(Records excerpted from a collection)

- - -

(* ===== verification/StorageOps.v ===== *)
(** * The store's operations: traces and invariant preservation

    [op] names the public methods, [run] executes one.  Closed forms of every
    operation, and the theorems that the operations return, keep the invariant
    [wf] and keep the memory counter below the limit. *)

From S2P Require Import Prelude RustStd Storage StorageFacts StorageInv.

Inductive op : Type :=
| OpGet (key : bytes)
| OpGetMulti (keys : list bytes)
| OpSet (key val : bytes) (flg ttl : Z)
| OpAdd (key val : bytes) (flg ttl : Z)
| OpReplace (key val : bytes) (flg ttl : Z)
| OpCas (key val : bytes) (flg ttl unique : Z)
| OpAppend (key extra : bytes)
| OpPrepend (key extra : bytes)
| OpDelete (key : bytes)
| OpCleanup
| OpFlush
| OpStats.

Inductive reply : Type :=
| RItem (i : option CacheItem)
| RItems (l : list (bytes * CacheItem))
| RRes (r : StorageResult)
| RCount (n : Z)
| RStats (x : StorageStats)
| RUnit.

Section ops.
Context `{BP : BuildProfile, LY : Layout, HO : HashOrder}.
Implicit Types (s : Storage) (k : bytes) (it : CacheItem) (d : gmap bytes CacheItem).

(** ** Running one operation at an instant *)

Definition run (now : Z) (o : op) : st Storage reply :=
  match o with
  | OpGet k => i ← get now k; mret (RItem i)
  | OpGetMulti ks => l ← get_multi now ks; mret (RItems l)
  | OpSet k v f t => r ← set now k v f t; mret (RRes r)
  | OpAdd k v f t => r ← add now k v f t; mret (RRes r)
  | OpReplace k v f t => r ← replace now k v f t; mret (RRes r)
  | OpCas k v f t u => r ← cas now k v f t u; mret (RRes r)
  | OpAppend k x => r ← append now k x; mret (RRes r)
  | OpPrepend k x => r ← prepend now k x; mret (RRes r)
  | OpDelete k => r ← delete k; mret (RRes r)
  | OpCleanup => n ← cleanup_expired now; mret (RCount n)
  | OpFlush => flush_all;; mret RUnit
  | OpStats => x ← stats; mret (RStats x)
  end.

(** Bytes an entry for [k] with value [v] accounts for. *)
Definition new_size k (v : bytes) : Z := size_of_CacheItem + len v + len k.

(** The side conditions under which an operation returns: the TTL fits the clock,
    the two 64-bit counters do not wrap, sums of sizes stay in [usize]; for [cas],
    also that the replacement needs no eviction. *)
Definition counters_ok (n : Z) s : Prop :=
  access_counter s + n <= U64_MAX /\ cas_counter s < U64_MAX.

Definition store_ok (now ttl : Z) k v s : Prop :=
  expiry now ttl (default_ttl s) <> Panic /\ counters_ok 1 s /\
  memory_used s + new_size k v <= USIZE_MAX.

Definition admissible (now : Z) (o : op) s : Prop :=
  match o with
  | OpGet _ => counters_ok 1 s
  | OpGetMulti ks => counters_ok (len ks) s
  | OpSet k v _ t | OpAdd k v _ t | OpReplace k v _ t => store_ok now t k v s
  | OpCas k v _ t _ => store_ok now t k v s /\ max_memory s <= USIZE_MAX /\
      memory_used s - old_size k s + new_size k v <= max_memory s
  | OpAppend _ x | OpPrepend _ x => counters_ok 1 s /\ memory_used s + len x <= USIZE_MAX
  | _ => True
  end.

(** The size of the entry an operation stores. *)
Definition op_size (o : op) : Z :=
  match o with
  | OpSet k v _ _ | OpAdd k v _ _ | OpReplace k v _ _ | OpCas k v _ _ _ => new_size k v
  | _ => 0
  end.

(** ** Closed forms *)

Lemma entry_size_new k v f e c now : entry_size k (mkItem v f e c now) = new_size k v.
Proof. done. Qed.

Lemma get_eq now k s :
  data_poisoned s = false ->
  get now k s = match data s !! k with
                | Some it => if is_expired now it then Done None (evict k it s)
                             else Done (Some it) (touch k s)
                | None => Done None s
                end.
Proof.
  intros Hp. unfold get. rewrite Hp. destruct (data s !! k) as [it|] eqn:Ek; [|done].
  destruct (is_expired now it); [|done]. unfold_st. by rewrite delete_eq, Ek.
Qed.

Lemma add_eq now k v f t s :
  data_poisoned s = false ->
  add now k v f t s = if live now s k then Done NotStored s else set now k v f t s.
Proof.
  intros Hp. unfold add, lock_data, live. unfold_st. rewrite Hp.
  destruct (data s !! k) as [it|]; [|done]. by destruct (is_expired now it).
Qed.

Lemma replace_eq now k v f t s :
  data_poisoned s = false ->
  replace now k v f t s = if live now s k then set now k v f t s else Done NotStored s.
Proof.
  intros Hp. unfold replace, lock_data, live. unfold_st. rewrite Hp.
  destruct (data s !! k) as [it|]; [|done]. by destruct (is_expired now it).
Qed.

Lemma cas_eq now k v f t u s :
  data_poisoned s = false ->
  cas now k v f t u s =
  match data s !! k with
  | None => Done NotFound s
  | Some it =>
      if is_expired now it then Done NotFound (drop_expired k it s)
      else if negb (cas_unique it =? u) then Done CasMismatch s
      else match expiry now t (default_ttl s) with
           | Panic => Panicked (poison s)
           | Val e =>
               let it' := mkItem v f e (cas_counter s) now in
               match ensure_memory_available now (new_size k v) (refund k (bump_cas s)) with
               | Done _ s1 => if data_poisoned s1 then Panicked s1
                              else Done Stored (put k it' (new_size k v) s1)
               | Panicked s1 => Panicked s1
               | Running s1 => Running s1
               end
           end
  end.
Proof.
  intros Hp. unfold cas, lock_data. unfold_st. rewrite Hp.
  destruct (data s !! k) as [it|] eqn:Ek; [|done].
  destruct (is_expired now it); [done|]. destruct (negb _); [done|].
  unfold holding_write. rewrite calculate_expiry_eq. unfold lift.
  destruct (expiry now t (default_ttl s)) as [e|]; [|done].
  unfold next_cas_unique, refund, old_size. simpl. rewrite Ek.
  destruct (ensure_memory_available _ _ _) as [[] s1|s1|s1]; [|done..].
  by destruct (data_poisoned s1).
Qed.

(** The item [append] and [prepend] write. *)
Definition extended (now : Z) (build : bytes -> bytes) it s : CacheItem :=
  mkItem (build (value it)) (flags it) (expires_at it) (cas_counter s) now.

Lemma extend_eq now k x build s :
  data_poisoned s = false ->
  extend_item now k x build s =
  match data s !! k with
  | None => Done NotStored s
  | Some it =>
      if is_expired now it then Done NotStored (drop_expired k it s)
      else match usize_add (memory_used s) (len x) with
           | Panic => Panicked (poison s)
           | Val tot =>
               if max_memory s <? tot then
                 match ensure_memory_available now (len x) s with
                 | Done _ s1 =>
                     if data_poisoned s1 then Panicked s1
                     else match data s1 !! k with
                          | Some it1 =>
                              if negb (is_expired now it1)
                              then Done Stored (put k (extended now build it1 s1) (len x) (bump_cas s1))
                              else Done NotStored s1
                          | None => Done NotStored s1
                          end
                 | Panicked s1 => Panicked s1
                 | Running s1 => Running s1
                 end
               else Done Stored (put k (extended now build it s) (len x) (bump_cas s))
           end
  end.
Proof.
  intros Hp. unfold extend_item, lock_data. unfold_st. rewrite Hp.
  destruct (data s !! k) as [it|] eqn:Ek; [|done].
  destruct (is_expired now it); [done|]. unfold holding_write, lift.
  destruct (usize_add _ _) as [tot|]; [|done]. destruct (_ <? _); [|done].
  destruct (ensure_memory_available _ _ _) as [[] s1|s1|s1]; [|done..].
  destruct (data_poisoned s1); [done|]. destruct (data s1 !! k) as [it1|]; [|done].
  by destruct (negb _).
Qed.

(** ** Storing an entry on a well-formed store *)

Lemma set_done now k v f t e s :
  wf s -> expiry now t (default_ttl s) = Val e -> counters_ok 1 s ->
  memory_used s + new_size k v <= USIZE_MAX ->
  exists s1, rtc evict1 (bump_cas s) s1 /\ wf s1 /\
    (memory_used s1 + new_size k v <= max_memory s \/ data s1 = ∅) /\
    (memory_used s + new_size k v <= max_memory s -> s1 = bump_cas s) /\
    set now k v f t s =
      Done Stored (put k (mkItem v f e (cas_counter s) now) (new_size k v - old_size k s1) s1).
Proof.
  intros Hw He [Ha Hc] Hfit. assert (Hb : wf (bump_cas s)) by by apply wf_bump_cas.
  destruct (ensure_done now (new_size k v) (bump_cas s) Hb Hfit) as (s1 & He1 & Hr & Hx & Hn).
  exists s1. assert (Hw1 : wf s1) by by eapply wf_evicts.
  split_and!; [done..|]. rewrite set_eq, He. cbn zeta. rewrite entry_size_new, He1.
  rewrite (wf_lock _ Hw1). by rewrite put_set.
Qed.
Lemma cas_refines now k v f t u s r s' :
  data_poisoned s = false -> 0 <= t -> 0 <= default_ttl s ->
  cas now k v f t u s = Done r s' -> refines now (OpCas k v f t u) s (RRes r) s'.
Proof.
  intros Hp Ht Hd. rewrite cas_eq by done.
  destruct (data s !! k) as [it|] eqn:Ek.
  2: { intros [= <- <-]. apply refines_same; try done. constructor. by apply view_None, live_absent. }
  destruct (is_expired now it) eqn:Ex.
  { pose proof (live_expired now s k it Ek Ex) as Hl.
    intros [= <- <-]. apply refines_same; try done; [by eapply view_delete_dead|].
    constructor. by apply view_None. }
  assert (Hvk : view now s !! k = Some it) by by apply view_Some.
  destruct (cas_unique it =? u) eqn:Eu; boolify; simpl.
  2: { intros [= <- <-]. apply refines_same; try done. by econstructor. }
  destruct (expiry _ _ _) as [e|] eqn:He; [|done].
  destruct (ensure_memory_available _ _ _) as [[] s1|s1|s1] eqn:E; [|done..].
  apply ensure_view in E as (Hv & Hc & -> & Hroom); [|done].
  intros [= <- <-]. exists (<[k := it]> (view now s1)). split_and!.
  - by apply insert_subseteq_l.
  - intros (Hw & Hneed & Hmax). simpl in *. rewrite Hroom; [by apply insert_id| |done].
    destruct (wf_mem _ Hw) as [Hm ?]. pose proof (old_size_range k s Hw).
    change (old_size k (bump_cas s)) with (old_size k s). rewrite u64_small; lia.
  - rewrite view_put by by apply (expiry_fresh _ t (default_ttl s)). simpl. rewrite Hc. simpl.
    rewrite <- (insert_insert_eq (view now s1) k (mkItem v f e (cas_counter s) now) it).
    econstructor; [apply lookup_insert_eq|done..].
Qed.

- - -

Exercise details: What is needed is a verbatim copy of every line in the records above from the one containing "change (old_size k" down to the one containing "- rewrite view_put", both included, and nothing more.

Result:
    change (old_size k (bump_cas s)) with (old_size k s). rewrite u64_small; lia.
  - rewrite view_put by by apply (expiry_fresh _ t (default_ttl s)). simpl. rewrite Hc. simpl.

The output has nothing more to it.